Em números: o auxílio emergencial distribuiu dinheiro a mais de 126 milhões de pessoas, o que representa 60% da população brasileira, segundo o Ministério da Cidadania. De acordo com a Fundação Getúlio Vargas, desde maio, 15 milhões de brasileiros saíram da extrema pobreza por causa do benefício. O custo em cinco meses ultrapassou o total gasto com o Bolsa Família em oito anos.
O estudo feito pela Fundação Getulio Vargas (Ibre/FGV) aponta que a população vivendo na extrema pobreza saltou de 5,171 milhões em agosto para 9.251 milhões no mês seguinte deste ano. A proporção da população brasileira vivendo nesta condição aumentou no período de 2,4% para 4,4%. Já a proporção de brasileiros vivendo na pobreza subiu de 18,3% em agosto para 22,4% em setembro.

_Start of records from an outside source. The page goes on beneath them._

(** * MetalZone storefront: cart pricing, checkout and order lifecycle

    A shallow embedding of the pricing and order code of [app.py] and
    [models.py], and the properties of its specification.

    Modelling conventions.
    - Python [int] is [Z].  Python [float] is binary64.  The handlers are
      embedded with money ([db.Float] columns and the results of [*], [/],
      [+], [-] on them) as rationals [Q]: each expression and comparison
      of the code is kept as written and read over the real numbers.  The
      statements on this embedding say which expression a result is and
      what its comparisons give.  Where the last bit of a double decides
      the result (rounding the tax, the order of additions, a product
      divided back) the same lines are given on doubles, with the
      arithmetic of [SpecFloat] (module [B64] and the definitions named
      [_b64]).
    - [datetime] values are integers on one time line ([Z]).
    - The SQLAlchemy tables are finite maps from primary key to row
      ([gmap Z _]) or lists of rows; an object loaded through the session's
      identity map is referred to by its primary key and always read from
      and written to the store, so two references to one row alias.
    - The Flask session is a record per client; a [dict] with string keys
      in insertion order is an association list.
    - A request that raises (a 500 response) commits nothing. *)

From Stdlib Require Import ZArith QArith Qround Qabs Qminmax Lia Lqa Ascii String.
From Stdlib Require Import Qpower SpecFloat.
From stdpp Require Import gmap strings list pretty.

Local Open Scope Z_scope.

(** ** Python built-ins used by the handlers *)

Module Py.

(** [str.isspace] on the ASCII range: space, [\t \n \v \f \r] and the
    separators [\x1c]..[\x1f]. *)
Definition isspace (c : ascii) : bool :=
  let n := nat_of_ascii c in
  ((n =? 32) || ((9 <=? n) && (n <=? 13)) || ((28 <=? n) && (n <=? 31)))%nat.

Fixpoint lstrip (s : string) : string :=
  match s with
  | String c s' => if isspace c then lstrip s' else s
  | EmptyString => EmptyString
  end.

Definition strip (s : string) : string :=
  String.rev (lstrip (String.rev (lstrip s))).

Definition digit_val (c : ascii) : option Z :=
  let n := nat_of_ascii c in
  if ((48 <=? n) && (n <=? 57))%nat then Some (Z.of_nat n - 48) else None.

(** The digit part of a decimal literal: digits, with single underscores
    allowed between two digits. [after_digit] tells whether the previous
    character was a digit. *)
Fixpoint digits (acc : Z) (after_digit : bool) (s : string) : option Z :=
  match s with
  | EmptyString => if after_digit then Some acc else None
  | String c s' =>
      match digit_val c with
      | Some d => digits (10 * acc + d) true s'
      | None =>
          if (Ascii.eqb c "_" && after_digit)%bool
          then digits acc false s'
          else None
      end
  end.

(** The whitespace [int()] skips around an ASCII literal ([Py_ISSPACE]):
    space and [\t \n \v \f \r], without the separators [\x1c]..[\x1f]
    that [str.strip] removes. *)
Definition is_c_space (c : ascii) : bool :=
  let n := nat_of_ascii c in
  ((n =? 32) || ((9 <=? n) && (n <=? 13)))%nat.

Fixpoint skip_spaces (s : string) : string :=
  match s with
  | String c s' => if is_c_space c then skip_spaces s' else s
  | EmptyString => EmptyString
  end.

(** [int(s)] for an ASCII [str] in base 10: surrounding whitespace, an
    optional sign, then the digits.  [None] is [ValueError].  A string
    with a character outside ASCII is rejected here; Python accepts other
    Unicode decimal digits and spaces, so the model is that of [int()] on
    ASCII text ([is_ascii] below). *)
Definition int (s : string) : option Z :=
  match String.rev (skip_spaces (String.rev (skip_spaces s))) with
  | String "-" s' => Z.opp <$> digits 0 false s'
  | String "+" s' => digits 0 false s'
  | s' => digits 0 false s'
  end.

(** [min(a, b)] returns [b] only when [b < a]. *)
Definition min (a b : Q) : Q := if Qle_bool a b then a else b.

(** [x or y] where [x] is a nullable float: [None] and [0.0] are falsy. *)
Definition or_else (x : option Q) (y : Q) : Q :=
  match x with
  | Some v => if Qeq_bool v 0 then y else v
  | None => y
  end.

(** [round(x)] to an integer, ties to even. *)
Definition round_half_even (x : Q) : Z :=
  let f := Qfloor x in
  match Qcompare (x - inject_Z f) (1 # 2) with
  | Lt => f
  | Gt => f + 1
  | Eq => if Z.even f then f else f + 1
  end.

(** [round(x, 2)]. *)
Definition round2 (x : Q) : Q :=
  (inject_Z (round_half_even (x * 100)) / 100)%Q.

(** [sum(xs)]: left to right from [0]. *)
Definition sum (xs : list Q) : Q := fold_left Qplus xs 0%Q.

(** Truth value of a nullable string: [None] and [''] are falsy. *)
Definition truthy (s : option string) : bool :=
  match s with
  | Some (String _ _) => true
  | _ => false
  end.

End Py.

(** ** Binary64 *)

(** Python's [float] is an IEEE 754 binary64 number, and every operation on
    it is rounded to the nearest double, ties to even: the arithmetic of
    [SpecFloat] at precision 53. *)
Module B64.

Definition prec : Z := 53.
Definition emax : Z := 1024.

Definition add : spec_float -> spec_float -> spec_float := SFadd prec emax.
Definition mul : spec_float -> spec_float -> spec_float := SFmul prec emax.
Definition div : spec_float -> spec_float -> spec_float := SFdiv prec emax.
Definition ltb : spec_float -> spec_float -> bool := SFltb.
Definition leb : spec_float -> spec_float -> bool := SFleb.

(** The double nearest to [n / d] ([s] is the sign of a zero): what a
    decimal literal of the source denotes, and [float(n)] when [d = 1]. *)
Definition ratio (s : bool) (n : Z) (d : positive) : spec_float :=
  match n with
  | Z0 => S754_zero s
  | Zpos p => div (S754_finite false p 0) (S754_finite false d 0)
  | Zneg p => div (S754_finite true p 0) (S754_finite false d 0)
  end.

Definition of_int (n : Z) : spec_float := ratio false n 1.

(** The real number that a finite double is. *)
Definition value (x : spec_float) : Q :=
  match x with
  | S754_finite s m e => ((if s then -1 else 1) * (inject_Z (Z.pos m) * 2 ^ e))%Q
  | _ => 0%Q
  end.

(** [round(x, 2)] on a float: the double nearest to the hundredth nearest
    to [x], where an [x] exactly halfway between two hundredths goes to the
    even one.  Zeros, infinities and NaN are returned as they are. *)
Definition round2 (x : spec_float) : spec_float :=
  match x with
  | S754_finite s _ _ => ratio s (Py.round_half_even (value x * 100)) 100
  | _ => x
  end.

(** [min(a, b)] returns [b] only when [b < a]. *)
Definition min (a b : spec_float) : spec_float := if ltb b a then b else a.

End B64.

(** ** models.py *)

(** A row's integer primary key ([id]) is its key in the table's map. *)

Module Product.
Record t := mk {
  name : string;
  price : Q;
  stock : Z;
  sku : string;
  sold_count : Z;
  is_active : bool
}.
End Product.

A importância que o auxílio emergencial teve até aqui para garantir a subsistência e segurança alimentar é inquestionável, não poderia ser diferente. A ajuda financeira do governo é aprovada por todos os brasileiros, e não só os beneficiados. Da mesma forma, é inegável a necessidade do programa continuar até que a pandemia chegue ao fim e a geração de emprego volte a apresentar dados positivos. Mas enquanto o vírus espalha fome, o governo enfrenta desafio: como reduzir os gastos emergenciais da pandemia sem sufocar as contas públicas.
A população tende a pressionar por mais transferências após uma experiência como essa, e não se pode impor à sociedade uma queda tão brusca da renda com o fim do auxílio sem uma transição. Mas o governo fez uma desaceleração ao reduzir pela metade o valor do auxílio e, embora tenha prometido tornar alguma forma de benefício permanente, como o já batizado programa Renda Brasil, a ideia se esvaziou no governo federal.
Manter o auxílio emergencial é um plano insustentável. O Brasil deve registrar o maior déficit primário de todos os tempos, de mais de 11% do PIB neste ano. Economistas dizem que a abordagem é insustentável. O desafio é como desfazer isso.
O auxílio emergencial levanta questões sobre a melhor forma de lidar com a crescente vulnerabilidade econômica. A pergunta que ecoa é: como aliar a assistência aos que perderam sua renda e a responsabilidade com gastos públicos? Para encontrar a resposta e impedir que a população carente fique em total desamparo, o governo federal e o Congresso precisam entender que não há descompasso quando se fala em política social coerente e responsabilidade fiscal.
O ano que chega sem o auxílio emergencial pode representar uma tragédia, mas cria também uma oportunidade para revisar as políticas sociais, demonstração de competência com as reformas e adoção de modelos econômicos que sustentem programas de distribuição de renda e combate a desigualdade. O ano pode começar com foco em ações estratégicas que viabilizem a geração de emprego e renda. Na última semana, o governador de Goiás, Ronaldo Caiado (DEM), disse que em conversa com o presidente Jair Bolsonaro (sem partido) indicou um desses caminhos para criação de postos de trabalho como alternativa ao fim do auxílio emergencial. A proposta é fortalecer o setor da construção civil como forma de absorver mão de obra, fazer circular o dinheiro e minimizar a perda da ajuda financeira do governo.
Caiado acerta ao aconselhar o presidente indicando uma das estratégias para uma retomada planejada. É um alerta de que os recursos não são infinitos e precisa de uma ação conjunta entre todas as esferas do poder e a iniciativa privada para que sejam colocados em prática meios de conter a desigualdade social que será gritante no cenário que se desenha sem o auxílio.